Protimos, an ancient Greek word meaning ‘honouring value’, is an organisation that challenges the unjust exploitation of communities in southern Africa. It does this by training young local lawyers to support communities in asserting their legal rights. ‘The rule of law is one of the most effective tools available to alleviate poverty and fight injustice,’ Watchman says. ‘The power of legal precedent means that a ruling can have effects far beyond the community that it directly impacts. The rule of law depends on effective and well-trained lawyers, competent and wise judges, and strong legal frameworks. Protimos sets out to achieve these very ends.’
One of Watchman’s newest ventures dates back to just last year when he became chair of the advisory board of not-for-profit Lawyers for Net Zero. This is a community of in-house lawyers who are united in their commitment to creating a sustainable future for everyone by persuading certain industries to stop polluting the world’s air, water and land.
'In-house lawyers are a resource that can’t compel, but can nudge an industry in the right direction. That is one reason why I tell young lawyers that our profession is a noble one. Keep reminding yourself that you can genuinely make a real difference'
Why in-house lawyers specifically? Because in-house lawyers are always ‘at the table’ when big decisions are made, particularly when regulations, new projects, risk, and compliance are considered. They provide organisations with the legal licence to operate. They are also often the go-to advisers on a broad range of issues beyond purely legal matters, such as the resilience of their supply chains and alignment with wider ESG impacts.

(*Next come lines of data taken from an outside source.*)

(* ===== verification/Validation.v ===== *)
(** * Validation results

    [consensus/validation.h]: why a transaction is refused; the texts of
    [script/script_error.cpp]; hashes and the special forms of a transaction
    ([primitives/transaction.h] and [.cpp]). *)

From S2P Require Import Prelude Digits JsString Bytes Crypto JsInt Tx NodeTx ScriptError.

Open Scope Z_scope.
Open Scope list_scope.

Inductive TxValidationResult : Type :=
  | TX_RESULT_UNSET
  | TX_CONSENSUS
  | TX_RECENT_CONSENSUS_CHANGE
  | TX_INPUTS_NOT_STANDARD
  | TX_NOT_STANDARD
  | TX_MISSING_INPUTS
  | TX_PREMATURE_SPEND
  | TX_WITNESS_MUTATED
  | TX_WITNESS_STRIPPED
  | TX_CONFLICT
  | TX_MEMPOOL_POLICY
  | TX_NO_MEMPOOL.

(** A check with its [TxValidationState]: passed, refused with a reason, or
    stopped by an assertion or an exception. *)
Inductive check (A : Type) : Type :=
  | Valid (a : A)
  | Invalid (r : TxValidationResult) (reason : string)
  | Crash.
Arguments Valid {A}.
Arguments Invalid {A}.
Arguments Crash {A}.

#[global] Instance check_ret : MRet check := fun A a => Valid a.
#[global] Instance check_bind : MBind check := fun A B f m =>
  match m with Valid a => f a | Invalid r s => Invalid r s | Crash => Crash end.

(** [if (c) return state.Invalid(r, reason);] *)
Definition invalid_if (c : bool) (r : TxValidationResult) (reason : string) : check unit := if c then Invalid r reason else Valid tt.
Definition check_assert (c : bool) : check unit := if c then Valid tt else Crash.

Lemma check_bind_valid {A B} (m : check A) (f : A -> check B) b : (m ≫= f) = Valid b <-> exists a, m = Valid a /\ f a = Valid b.
Proof. destruct m; cbn; split; [by eexists| |done| |done|]; intros (a' & ? & ?); by simplify_eq. Qed.

Lemma invalid_if_valid c r s u : invalid_if c r s = Valid u <-> c = false.
Proof. destruct c, u; done. Qed.

Lemma check_assert_valid c u : check_assert c = Valid u <-> c = true.
Proof. destruct c, u; done. Qed.

Definition ScriptErrorString (serror : ScriptError) : string :=
  match serror with
  | SCRIPT_ERR_OK => "No error"
  | SCRIPT_ERR_EVAL_FALSE => "Script evaluated without error but finished with a false/empty top stack element"
  | SCRIPT_ERR_VERIFY => "Script failed an OP_VERIFY operation"
  | SCRIPT_ERR_EQUALVERIFY => "Script failed an OP_EQUALVERIFY operation"
  | SCRIPT_ERR_CHECKMULTISIGVERIFY => "Script failed an OP_CHECKMULTISIGVERIFY operation"
  | SCRIPT_ERR_CHECKSIGVERIFY => "Script failed an OP_CHECKSIGVERIFY operation"
  | SCRIPT_ERR_NUMEQUALVERIFY => "Script failed an OP_NUMEQUALVERIFY operation"
  | SCRIPT_ERR_SCRIPT_SIZE => "Script is too big"
  | SCRIPT_ERR_PUSH_SIZE => "Push value size limit exceeded"
  | SCRIPT_ERR_OP_COUNT => "Operation limit exceeded"
  | SCRIPT_ERR_STACK_SIZE => "Stack size limit exceeded"
  | SCRIPT_ERR_SIG_COUNT => "Signature count negative or greater than pubkey count"
  | SCRIPT_ERR_PUBKEY_COUNT => "Pubkey count negative or limit exceeded"
  | SCRIPT_ERR_BAD_OPCODE => "Opcode missing or not understood"
  | SCRIPT_ERR_DISABLED_OPCODE => "Attempted to use a disabled opcode"
  | SCRIPT_ERR_INVALID_STACK_OPERATION => "Operation not valid with the current stack size"
  | SCRIPT_ERR_INVALID_ALTSTACK_OPERATION => "Operation not valid with the current altstack size"
  | SCRIPT_ERR_OP_RETURN => "OP_RETURN was encountered"
  | SCRIPT_ERR_UNBALANCED_CONDITIONAL => "Invalid OP_IF construction"
  | SCRIPT_ERR_NEGATIVE_LOCKTIME => "Negative locktime"
  | SCRIPT_ERR_UNSATISFIED_LOCKTIME => "Locktime requirement not satisfied"
  | SCRIPT_ERR_SIG_HASHTYPE => "Signature hash type missing or not understood"
  | SCRIPT_ERR_SIG_DER => "Non-canonical DER signature"
  | SCRIPT_ERR_MINIMALDATA => "Data push larger than necessary"
  | SCRIPT_ERR_SIG_PUSHONLY => "Only push operators allowed in signatures"
  | SCRIPT_ERR_SIG_HIGH_S => "Non-canonical signature: S value is unnecessarily high"
  | SCRIPT_ERR_SIG_NULLDUMMY => "Dummy CHECKMULTISIG argument must be zero"
  | SCRIPT_ERR_MINIMALIF => "OP_IF/NOTIF argument must be minimal"
  | SCRIPT_ERR_SIG_NULLFAIL => "Signature must be zero for failed CHECK(MULTI)SIG operation"
  | SCRIPT_ERR_DISCOURAGE_UPGRADABLE_NOPS => "NOPx reserved for soft-fork upgrades"
  | SCRIPT_ERR_DISCOURAGE_UPGRADABLE_WITNESS_PROGRAM => "Witness version reserved for soft-fork upgrades"
  | SCRIPT_ERR_DISCOURAGE_UPGRADABLE_TAPROOT_VERSION => "Taproot version reserved for soft-fork upgrades"
  | SCRIPT_ERR_DISCOURAGE_OP_SUCCESS => "OP_SUCCESSx reserved for soft-fork upgrades"
  | SCRIPT_ERR_DISCOURAGE_UPGRADABLE_PUBKEYTYPE => "Public key version reserved for soft-fork upgrades"
  | SCRIPT_ERR_PUBKEYTYPE => "Public key is neither compressed or uncompressed"
  | SCRIPT_ERR_CLEANSTACK => "Stack size must be exactly one after execution"
  | SCRIPT_ERR_WITNESS_PROGRAM_WRONG_LENGTH => "Witness program has incorrect length"
  | SCRIPT_ERR_WITNESS_PROGRAM_WITNESS_EMPTY => "Witness program was passed an empty witness"
  | SCRIPT_ERR_WITNESS_PROGRAM_MISMATCH => "Witness program hash mismatch"
  | SCRIPT_ERR_WITNESS_MALLEATED => "Witness requires empty scriptSig"
  | SCRIPT_ERR_WITNESS_MALLEATED_P2SH => "Witness requires only-redeemscript scriptSig"
  | SCRIPT_ERR_WITNESS_UNEXPECTED => "Witness provided for non-witness script"
  | SCRIPT_ERR_WITNESS_PUBKEYTYPE => "Using non-compressed keys in segwit"
  | SCRIPT_ERR_SCHNORR_SIG_SIZE => "Invalid Schnorr signature size"
  | SCRIPT_ERR_SCHNORR_SIG_HASHTYPE => "Invalid Schnorr signature hash type"
  | SCRIPT_ERR_SCHNORR_SIG => "Invalid Schnorr signature"
  | SCRIPT_ERR_TAPROOT_WRONG_CONTROL_SIZE => "Invalid Taproot control block size"
  | SCRIPT_ERR_TAPSCRIPT_VALIDATION_WEIGHT => "Too much signature validation relative to witness weight"
  | SCRIPT_ERR_TAPSCRIPT_CHECKMULTISIG => "OP_CHECKMULTISIG(VERIFY) is not available in tapscript"
  | SCRIPT_ERR_TAPSCRIPT_MINIMALIF => "OP_IF/NOTIF argument must be minimal in tapscript"
  | SCRIPT_ERR_OP_CODESEPARATOR => "Using OP_CODESEPARATOR in non-witness script"
  | SCRIPT_ERR_SIG_FINDANDDELETE => "Signature is found in scriptCode"
  | _ => "unknown error"
  end.

(** ** Transactions *)

Section Hashes.
Context `{Crypto}.

Definition GetHash (tx : CTransaction) : list Z := doubleSha256 (SerializeTransaction false tx).
Definition GetWitnessHash (tx : CTransaction) : list Z :=
  if negb (HasWitness (vin tx)) then GetHash tx else doubleSha256 (SerializeTransaction true tx).

End Hashes.

(** [COutPoint::NULL_INDEX] *)
Definition NULL_INDEX : Z := 0xffffffff.

Definition IsNullOutPoint (p : COutPoint) : bool := forallb (fun b => b =? 0) (op_hash p) && (op_n p =? NULL_INDEX).

Definition IsEmpty (o : CTxOut) : bool := (nValue o =? 0) && (length (out_scriptPubKey o) =? 0)%nat.

Definition IsCoinBase (tx : CTransaction) : bool :=
  match vin tx with [i] => IsNullOutPoint (prevout i) | _ => false end.

Definition IsCoinStake (tx : CTransaction) : bool :=
  match vin tx, vout tx with
  | i :: _, o :: _ :: _ => negb (IsNullOutPoint (prevout i)) && IsEmpty o
  | _, _ => false
  end.

(** ** Coins *)

(** An output with where it was created ([coins.h]). *)
Record Coin : Type := { coin_out : CTxOut; fCoinBase : bool; fCoinStake : bool; nHeight : Z; coin_nTime : Z }.

(** A view of the unspent outputs; [None] is a coin that is spent or unknown. *)
Definition CCoinsView : Type := COutPoint -> option Coin.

‘They are uniquely positioned to make a real difference, not by persuading their employer to stop mining minerals or extracting oil, for instance, but by persuading management to go about their business in a way that doesn’t poison or otherwise wreck the environment, and that doesn’t displace communities from where they have lived for generations.
‘In-house lawyers are a resource that can’t compel, but can nudge an industry in the right direction. That is one reason why I tell young lawyers that our profession is a noble one. Keep reminding yourself that you can genuinely make a real difference.’
That Watchman has done just that would seem to be irrefutable.